The Panhandle's Fourth of July night sky might be a little darker than normal this year...
"If the drought index continues to climb then we'll have the legal right to ban all fireworks come July 4th" said Randall County Commissioner Robert Karrh.
Our extremely dry conditions and the recent raging wildfires have both Potter and Randall counties considering fireworks bans.
Even Potter County Commissioner H.R. Kelly admits, "We can't afford to have anybody setting off fireworks anywhere in the county or in the city."
Already, the use of any aerial fireworks is banned in Randall county, which include bottle rockets or anything with a fin or stick attached to it. there is no fireworks ban in Potter county-- at least, not yet.

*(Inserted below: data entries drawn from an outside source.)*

Lemma projection_gated (row : Series) :
  only (fun w => is_projection w = true -> gate_open row)
       (projection_block L row).
Proof.
  unfold projection_block.
  apply only_bind; [apply only_lift|]. intros c Hc.
  apply only_bind; [apply only_lift|]. intros total Ht.
  destruct (0 <? total)%float eqn:Hpos; [|apply only_ret].
  assert (G : gate_open row).
  { exists total. cbn [outcome lift snd] in Hc, Ht.
    destruct c as [x|s]; [|discriminate Ht].
    injection Ht as ->. repeat split; try assumption.
    now apply FloatFacts.ltb_leb_flip. }
  only_blocks; intros _; exact G.
Qed.

Lemma shortfall_gated (row : Series) :
  only (fun w => is_projection w = true -> gate_open row)
       (shortfall_block L row).
Proof.
  unfold shortfall_block.
  destruct (contains row COL_EXPECTED && contains row COL_ACTUAL);
    [|apply only_ret].
  pose (shows_none := fun (w : widget) (E : is_projection w = false)
                        (H : is_projection w = true) =>
                        False_ind (gate_open row)
                          (eq_true_false_abs _ H E)).
  apply only_bind; [apply only_emit, shows_none; reflexivity|intros _ _].
  apply only_bind; [apply only_lift|intros ce _].
  apply only_bind; [apply only_lift|intros ne _].
  apply only_bind; [apply only_emit, shows_none; reflexivity|intros _ _].
  apply only_bind; [apply only_lift|intros ca _].
  apply only_bind; [apply only_lift|intros na _].
  apply only_bind; [apply only_emit, shows_none; reflexivity|intros _ _].
  apply only_bind; [apply only_lift|intros actual _].
  apply only_bind; [apply only_lift|intros expected _].
  apply only_bind; [apply plain_weaken, comparison_plain|intros _ _].
  apply projection_gated.
Qed.

Lemma details_gated (row : Series) (raw_df : list RawRow) :
  only (fun w => is_projection w = true -> gate_open row)
       (details L row raw_df).
Proof.
  unfold details.
  apply only_bind; [apply plain_weaken, header_plain|]. intros _ _.
  apply only_bind; [apply shortfall_gated|]. intros _ _.
  apply only_bind; [apply plain_weaken, explanation_plain|]. intros _ _.
  apply plain_weaken, trend_plain.
Qed.

(** C6.  Whatever the details of a row show of the projection, its
    heading, its line of assumptions or its table, is shown only when
    the expected shortfall of the row is a number greater than 0, so a
    row whose expected shortfall is 0 or less shows none of it. *)
Theorem projection_only_when_positive
    (row : Series) (raw_df : list RawRow) (w : widget) :
  In w (shown (details L row raw_df)) -> is_projection w = true ->
  exists total,
    getitem row COL_EXPECTED = ok (VNum total)
    /\ (0 <? total)%float = true /\ (total <=? 0)%float = false.
Proof.
  intros Hin Hw.
  exact (only_In _ _ w (details_gated row raw_df) Hin Hw).
Qed.

(** The same read from the other side: with an expected shortfall of 0
    or less, or one that is not a number, nothing of the projection is
    shown. *)
Lemma no_projection_without_shortfall
    (row : Series) (raw_df : list RawRow) (total : float) :
  getitem row COL_EXPECTED = ok (VNum total) ->
  (0 <? total)%float = false ->
  forall w, In w (shown (details L row raw_df)) -> is_projection w = false.
Proof.
  intros He Hz w Hin.
  destruct (is_projection w) eqn:Hw; [|reflexivity].
  destruct (only_In _ _ w (details_gated row raw_df) Hin Hw)
    as (total' & He' & Hpos & _).
  rewrite He in He'. injection He' as <-. congruence.
Qed.

(** *** The comparison and the presence of the two columns *)

Lemma contains_getitem (row : Series) (key : string) :
  contains row key = true <-> exists c, getitem row key = ok c.
Proof.
  induction row as [|[k v] row IH]; cbn [contains getitem].
  - split; [discriminate|intros [c H]; discriminate H].
  - destruct (String.eqb k key); [|exact IH].
    split; eauto.
Qed.

(** With both entries present and finite, the block shows the two
    amounts and goes on to the message of the comparison and to the
    projection block. *)
Lemma comparison_runs (row : Series) (expected actual : float) (ne na : Z) :
  getitem row COL_EXPECTED = ok (VNum expected) ->
  getitem row COL_ACTUAL = ok (VNum actual) ->
  int_of_float expected = ok ne -> int_of_float actual = ok na ->
  let rest := (comparison_message (fst (compare expected actual)) ;;
               projection_block L row) in
  shortfall_block L row
  = (st_markdown COMPARISON_HEADING
       :: st_metric "예상 부족액" (format_comma ne ++ " 원")%string
       :: st_metric "실제 부족액" (format_comma na ++ " 원")%string
       :: shown rest,
     outcome rest).
Proof.
  intros He Ha Hne Hna rest. unfold shortfall_block.
  rewrite (proj2 (contains_getitem row COL_EXPECTED)) by eauto.
  rewrite (proj2 (contains_getitem row COL_ACTUAL)) by eauto.
  cbn [andb].
  rewrite bind_emit, He, bind_lift_ok. cbn [Py.int]. rewrite Hne, bind_lift_ok.
  rewrite bind_emit, Ha, bind_lift_ok. cbn [Py.int]. rewrite Hna, bind_lift_ok.
  rewrite bind_emit. cbn [as_float]. rewrite !bind_lift_ok.
  reflexivity.
Qed.

(** An entry that is present but missing its value ([NaN]) does not
    skip the block: the block is entered and [int] raises. *)
Lemma comparison_of_missing_value (row : Series) :
  getitem row COL_EXPECTED = ok (VNum nan) ->
  contains row COL_ACTUAL = true ->
  shortfall_block L row
  = ([st_markdown COMPARISON_HEADING], raise ValueError).
Proof.
  intros He Ha. unfold shortfall_block.
  rewrite (proj2 (contains_getitem row COL_EXPECTED)) by eauto.
  rewrite Ha. cbn [andb]. rewrite bind_emit, He, bind_lift_ok.
  reflexivity.
Qed.

Lemma comparison_message_shown (diff : float) (n : Z) :
  int_of_float diff = ok n ->
  comparison_message diff
  = ([match classify diff with
      | ACTUAL_EXCEEDS_EXPECTED =>
          st_error ("⚠️ 실제 부족액이 예상보다 " ++ format_comma n ++ " 원 더 큼")%string
      | ACTUAL_BELOW_EXPECTED =>
          st_success
            ("✅ 실제 부족액이 예상보다 " ++ format_comma (Z.abs n) ++ " 원 적음")%string
      | EQUAL => st_info "📊 실제와 예상 부족액이 동일합니다."
      end], ok tt).
Proof.
  intros Hn. unfold comparison_message.
  destruct (classify diff); try rewrite Hn, bind_lift_ok; reflexivity.
Qed.

(** [int] stops the block at the first amount that is no number
    proper. *)
Lemma comparison_stops (row : Series) (expected actual : float) :
  getitem row COL_EXPECTED = ok (VNum expected) ->
  getitem row COL_ACTUAL = ok (VNum actual) ->
  (finite expected = false ->
   shortfall_block L row
   = ([st_markdown COMPARISON_HEADING],
      raise (if (expected =? expected)%float
             then OverflowError else ValueError)))
  /\ (forall ne, int_of_float expected = ok ne -> finite actual = false ->
      shortfall_block L row
      = ([ st_markdown COMPARISON_HEADING;
           st_metric "예상 부족액" (format_comma ne ++ " 원")%string ],
         raise (if (actual =? actual)%float
                then OverflowError else ValueError))).
Proof.
  intros He Ha. unfold shortfall_block.
  rewrite (proj2 (contains_getitem row COL_EXPECTED)) by eauto.
  rewrite (proj2 (contains_getitem row COL_ACTUAL)) by eauto.
  cbn [andb]. rewrite bind_emit, He, bind_lift_ok. cbn [Py.int].
  split.
  - intros Hf. rewrite (FloatFacts.int_of_non_finite expected Hf).
    reflexivity.
  - intros ne Hne Hf. rewrite Hne, bind_lift_ok.
    rewrite bind_emit, Ha, bind_lift_ok. cbn [Py.int].
    rewrite (FloatFacts.int_of_non_finite actual Hf). reflexivity.
Qed.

"I would certainly consider banning the use and sell of fire works if that is brought before the commission then I would certainly be encouraged", said Kelly.

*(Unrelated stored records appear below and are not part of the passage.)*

Definition write (text : string) : M (Board C) unit :=
  serialWriteLine ("Writing data: " ++ text)%string.

Definition AntennaOff : M (Board C) unit :=
  serialWriteLine "Antenna turned off."%string.

End Blocks.

(** ** Measures of a trace *)

(** Chip-select discipline.  [selected] says whether NSS is low.  NSS may
    be driven low only when it is high, SPI bytes move only while it is
    low, pauses are taken only while it is high, and the trace ends with
    it high.  Other pins are free. *)
Fixpoint cs_ok (selected : bool) (tr : list Event) : bool :=
  match tr with
  | [] => negb selected
  | EvPin p level :: tr' =>
      if pin_is_NSS p
      then (if level =? 0 then negb selected && cs_ok true tr' else cs_ok false tr')
      else cs_ok selected tr'
  | EvSpiWrite _ :: tr' => selected && cs_ok selected tr'
  | EvSpiRead _ _ :: tr' => selected && cs_ok selected tr'
  | EvPause _ :: tr' => negb selected && cs_ok selected tr'
  end.

(** the time spent in [basic.pause] *)
Fixpoint pause_total (tr : list Event) : Z :=
  match tr with
  | [] => 0
  | EvPause ms :: tr' => ms + pause_total tr'
  | _ :: tr' => pause_total tr'
  end.

(** the number of calls of [pins.spiRead] *)
Fixpoint spi_reads (tr : list Event) : nat :=
  match tr with
  | [] => O
  | EvSpiRead _ _ :: tr' => S (spi_reads tr')
  | _ :: tr' => spi_reads tr'
  end.

(** ** Reading a UID string back *)

Definition hex_value (c : ascii) : option Z :=
  match find (fun p => Ascii.eqb c (fst p))
          (combine (list_ascii_of_string "0123456789ABCDEF")
                   (map Z.of_nat (seq 0 16))) with
  | Some p => Some (snd p)
  | None => None
  end.
(** What a conversion does, case by case. *)
Lemma convert_run (url include_images include_code : pyval) (st : state) :
  Server._convert_medium_to_markdown env url include_images include_code st
  = let failed e :=
      (@Raise (list TextContent) e,
       if is_Exception e
       then logged ERROR ("Error converting Medium article: " ++ exn_msg e) st
       else st) in
    match httpx_get env 30 url with
    | Raise e => failed e
    | Return response =>
        match raise_for_status env response with
        | Some e => failed e
        | None =>
            let soup := BeautifulSoup env (text response) in
            match Soup.find "article" [] soup with
            | None => failed (Exception "Could not find article content")
            | Some article_content =>
                (Return
                   [mk_text "text"
                      ("# "
                         ++ match Soup.find "h1" [] soup with
                            | Some t => PyStr.strip (Soup.get_text t)
                            | None => "Untitled"
                            end
                         ++ PyStr.nl ++ PyStr.nl
                         ++ "**Source:** " ++ py_str url
                         ++ PyStr.nl ++ PyStr.nl
                         ++ "---" ++ PyStr.nl ++ PyStr.nl
                         ++ md_convert env Server.md
                              (tag_str env article_content))],
                 st)
            end
        end
    end.
Proof.
  unfold Server._convert_medium_to_markdown; run_monad.
  destruct (httpx_get env 30 url) as [response|e]; simpl;
    [|destruct (is_Exception e); reflexivity].
  destruct (raise_for_status env response) as [e|]; simpl;
    [destruct (is_Exception e); reflexivity|].
  destruct (Soup.find "article" [] _) as [a|]; simpl; [|reflexivity].
  unfold PyStr.nl. repeat (rewrite PyStrFacts.app_assoc; simpl).
  reflexivity.
Qed.

(** What an info call does, case by case. *)
Lemma info_run (url : pyval) (st : state) :
  Server._get_medium_article_info env url st
  = let failed e :=
      (@Raise (list TextContent) e,
       if is_Exception e
       then logged ERROR ("Error getting article info: " ++ exn_msg e) st
       else st) in
    match httpx_get env 30 url with
    | Raise e => failed e
    | Return response =>
        match raise_for_status env response with
        | Some e => failed e
        | None =>
            (Return
               [mk_text "text"
                  (Json.dumps
                     (Json.JDict
                        (Server.article_info env url (text response))))],
             st)
        end
    end.
Proof.
  unfold Server._get_medium_article_info; run_monad.
  destruct (httpx_get env 30 url) as [response|e]; simpl;
    [|destruct (is_Exception e); reflexivity].
  destruct (raise_for_status env response) as [e|];
    [destruct (is_Exception e)|]; reflexivity.
Qed.

End Runs.

End ServerFacts.

(** ** Search results *)

Module SearchFacts.
Import Notions.

Lemma snippet_short (title : string) :
  String.length title <= 100 -> Server.snippet_of title = title.
Proof.
  intros H. unfold Server.snippet_of.
  destruct (Nat.ltb_spec 100 (String.length title)); [lia | reflexivity].
Qed.

Lemma snippet_long (title : string) :
  100 < String.length title ->
  exists head rest,
    title = head ++ rest /\ String.length head = 100
    /\ Server.snippet_of title = head ++ "...".
Proof.
  intros H. unfold Server.snippet_of.
  destruct (Nat.ltb_spec 100 (String.length title)); [|lia].
  destruct (PyStrFacts.slice_to_prefix 100 title) as [rest Hr].
  exists (PyStr.slice_to 100 title), rest. repeat split.
  - exact Hr.
  - apply PyStrFacts.slice_to_exact; lia.
Qed.

Lemma snippet_length (title : string) :
  String.length (Server.snippet_of title) <= 103.
Proof.
  unfold Server.snippet_of.
  destruct (Nat.ltb_spec 100 (String.length title)); [|lia].
  rewrite PyStrFacts.length_app.
  pose proof (PyStrFacts.slice_to_length 100 title).
  change (String.length "...") with 3. lia.
Qed.

(** The dictionary an entry yields, and the nodes it is built from. *)
Lemma summary_of_some (c : Soup.PageElement) (d : Json.value) :
  Server.summary_of c = Some d ->
  exists heading link,
    (Soup.find "h3" [] c = Some heading
     \/ (Soup.find "h3" [] c = None /\ Soup.find "h2" [] c = Some heading))
    /\ Soup.find "a" [] c = Some link
    /\ d = Json.JDict
             [("title", Json.JStr (PyStr.strip (Soup.get_text heading)));
              ("url", Json.JStr
                        (Server.resolve_url (Soup.get link "href" "")));
              ("author",
                Json.JStr
                  match Soup.find "a" [("data-testid", "authorName")] c with
                  | Some a => PyStr.strip (Soup.get_text a)
                  | None => "Unknown"
                  end);
              ("snippet",
                Json.JStr (Server.snippet_of
                             (PyStr.strip (Soup.get_text heading))))].
Proof.
  unfold Server.summary_of.
  destruct (Soup.find "h3" [] c) as [h3|] eqn:E3.
  - destruct (Soup.find "a" [] c) as [u|]; [|discriminate].
    intros H; injection H as <-. exists h3, u. repeat split. now left.
  - destruct (Soup.find "h2" [] c) as [h2|] eqn:E2; [|discriminate].
    destruct (Soup.find "a" [] c) as [u|]; [|discriminate].
    intros H; injection H as <-. exists h2, u. repeat split. now right.
Qed.

Lemma summary_of_none (c : Soup.PageElement) :
  Server.summary_of c = None <-> has_heading_and_link c = false.
Proof.
  unfold Server.summary_of, has_heading_and_link.
  destruct (Soup.find "h3" [] c), (Soup.find "h2" [] c),
           (Soup.find "a" [] c); split; intros H;
    try reflexivity; discriminate.
Qed.

Lemma summaries_cons (c : Soup.PageElement) (l : list Soup.PageElement) :
  summaries (c :: l)
  = (match Server.summary_of c with
     | Some d => [d]
     | None => []
     end ++ summaries l)%list.
Proof. reflexivity. Qed.

(** The summaries are those of the entries with a heading and a link,
    entry by entry. *)
Lemma summaries_filter (l : list Soup.PageElement) :
  map Some (summaries l)
  = map Server.summary_of (filter has_heading_and_link l).
Proof.
  induction l as [|c l IH]; [reflexivity|].
  rewrite summaries_cons. cbn [filter].
  destruct (Server.summary_of c) as [d|] eqn:E.
  - destruct (has_heading_and_link c) eqn:W.
    + cbn [map List.app]. now rewrite IH, E.
    + apply summary_of_none in W. congruence.
  - rewrite (proj1 (summary_of_none c) E). exact IH.
Qed.

Lemma summaries_length (l : list Soup.PageElement) :
  length (summaries l) <= length l.
Proof.
  induction l as [|c l IH]; [apply Nat.le_refl|].
  rewrite summaries_cons, List.length_app.
  destruct (Server.summary_of c); cbn [length]; lia.
Qed.

Lemma summaries_all (l : list Soup.PageElement) :
  forallb has_heading_and_link l = true ->
  length (summaries l) = length l.
Proof.
  induction l as [|c l IH]; [reflexivity|].
  cbn [forallb]. intros H. apply andb_true_iff in H as [Hc Hl].
  rewrite summaries_cons, List.length_app, (IH Hl).
  destruct (Server.summary_of c) eqn:E; [reflexivity|].
  apply summary_of_none in E. congruence.
Qed.

Lemma In_summaries (s : Json.value) (l : list Soup.PageElement) :
  In s (summaries l) ->
  exists c, In c l /\ Server.summary_of c = Some s.
Proof.
  unfold summaries. rewrite in_flat_map. intros (c & Hc & Hs).
  exists c. split; [exact Hc|].
  destruct (Server.summary_of c); cbn [In] in Hs; [|contradiction].
  destruct Hs as [->|[]]. reflexivity.
Qed.

Lemma In_firstn {A} (n : nat) (l : list A) (x : A) :
  In x (firstn n l) -> In x l.
Proof.
  intros H. rewrite <- (firstn_skipn n l). apply in_or_app. now left.
Qed.

(** A slice holds elements of the list only. *)
Lemma slice_stop_In {A} (l els : list A) (stop : pyval) (x : A) :
  Server.slice_stop l stop = Return els -> In x els -> In x l.
Proof.
  destruct stop as [|b|z|s]; cbn [Server.slice_stop]; intros H;
    try discriminate; injection H as <-; [trivial | apply In_firstn |].
  destruct (z <? 0)%Z; apply In_firstn.
Qed.

End SearchFacts.

(** ** Properties of the search operation *)

Module SearchProps.
Import Notions.

(** C3, as stated, fails.  The results page for [pandas] has five
    post-preview containers; the second has a heading and no link.  A
    search with limit 3 returns two summaries, those of the first and the
    third container. *)
Lemma search_limit_three_of_five_returns_two :
  Demo.markup Demo.pandas_results
  = "<div>"
    ++ "<div data-test-id='postPreview'>"
    ++ "<a href='/p/basics'><h3>Pandas basics</h3></a>"
    ++ "<a data-testid='authorName' href='/@Ann'>Ann</a></div>"
    ++ "<div data-test-id='postPreview'><h3>Promoted</h3></div>"
    ++ "<div data-test-id='postPreview'>"
    ++ "<a href='/p/groupby'><h3>Group by</h3></a>"
    ++ "<a data-testid='authorName' href='/@Cy'>Cy</a></div>"
    ++ "<div data-test-id='postPreview'>"
    ++ "<a href='/p/joins'><h3>Joins</h3></a>"
    ++ "<a data-testid='authorName' href='/@Di'>Di</a></div>"
    ++ "<div data-test-id='postPreview'>"
    ++ "<a href='/p/pivot'><h3>Pivot</h3></a>"
    ++ "<a data-testid='authorName' href='/@Ed'>Ed</a></div>"
    ++ "</div>"
  /\ length (post_previews Demo.env
            (mk_aio 200 (Demo.markup Demo.pandas_results))) = 5
  /\ fst (Server._search_medium_articles Demo.env (PStr "pandas") PNone
            (PInt 3) Demo.fresh)
     = Return
         [mk_text "text"
            (Json.dumps
               (Json.JList
                  [Json.JDict
                     [("title", Json.JStr "Pandas basics");
                      ("url", Json.JStr "https://medium.com/p/basics");
                      ("author", Json.JStr "Ann");
                      ("snippet", Json.JStr "Pandas basics")];
                   Json.JDict
                     [("title", Json.JStr "Group by");
                      ("url", Json.JStr "https://medium.com/p/groupby");
                      ("author", Json.JStr "Cy");
                      ("snippet", Json.JStr "Group by")]]))].
Proof. repeat split; vm_compute; reflexivity. Qed.

(** C3, amended.  A search with a limit [limit >= 0] whose fetch answers
    with status 200 returns the JSON text of a list of summaries.  The
    list holds, in document order, the summary of each of the first
    [limit] post-preview containers that has a heading ([h3], else [h2])
    and a link; so it has at most [limit] members.  With five containers
    and limit 3 it has exactly three members when each of the first three
    containers has a heading and a link.  With no container the text is
    the empty JSON list, and no error is raised. *)
Theorem search_returns_summaries_of_first_limit
        (env : Env) (query tag : pyval) (limit : Z) (st : state)
        (response : aio_response) :
  (0 <= limit)%Z ->
  aiohttp_get env (session_in st) Server.search_url
              (Server.search_params query tag) = Return response ->
  status response = 200%Z ->
  let containers := post_previews env response in
  let taken := firstn (Z.to_nat limit) containers in
  exists list,
    Server._search_medium_articles env query tag (PInt limit) st
    = (Return [mk_text "text" (Json.dumps (Json.JList list))],
       with_session st)
    /\ map Some list
       = map Server.summary_of (filter has_heading_and_link taken)
    /\ length list <= Z.to_nat limit
    /\ (length containers = 5 -> limit = 3%Z ->
        forallb has_heading_and_link taken = true -> length list = 3)
    /\ (containers = [] -> Json.dumps (Json.JList list) = "[]").
Proof.
  intros Hlimit Hget Hstatus containers taken.
  exists (summaries taken). split; [|split; [|split; [|split]]].
  - rewrite ServerFacts.search_run. cbv zeta. rewrite Hget, Hstatus.
    cbn [Z.eqb Pos.eqb negb Server.slice_stop].
    destruct (Z.ltb_spec limit 0); [lia | reflexivity].
  - apply SearchFacts.summaries_filter.
  - etransitivity; [apply SearchFacts.summaries_length|].
    apply firstn_le_length.
  - intros H5 -> Hall. rewrite (SearchFacts.summaries_all _ Hall).
    unfold taken. rewrite length_firstn, H5. reflexivity.
  - intros Hnone. unfold taken. rewrite Hnone, firstn_nil. reflexivity.
Qed.

Lemma search_returns_summaries_of_first_limit_witness :
  (0 <= 3)%Z
  /\ exists list,
       Server._search_medium_articles Demo.env (PStr "python") PNone
         (PInt 3) Demo.fresh
       = (Return [mk_text "text" (Json.dumps (Json.JList list))],
          with_session Demo.fresh)
       /\ length list = 3.
Proof.
  split; [lia|].
  destruct (search_returns_summaries_of_first_limit
              Demo.env (PStr "python") PNone 3 Demo.fresh
              (mk_aio 200 (Demo.markup Demo.python_results)))
    as (list & Hrun & _ & _ & Hthree & _);
    [lia | reflexivity | reflexivity |].
  exists list. split; [exact Hrun|].
  apply Hthree; vm_compute; reflexivity.
Defined.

Banning the use "and" sale would undoubtedly hurt fireworks stands and spoil a lot of fun for avid fireworks poppers... so, is a ban really necessary? Both Potter and Randall county commissioners answer without hesitation-- a definite yes.
"But I would certainly vote that we do ban fireworks, especially this year", says Kelly.
"Just one little accident with a firecracker or some kind of firework just set off, has the potential of hurting a lot of people", said Karrh.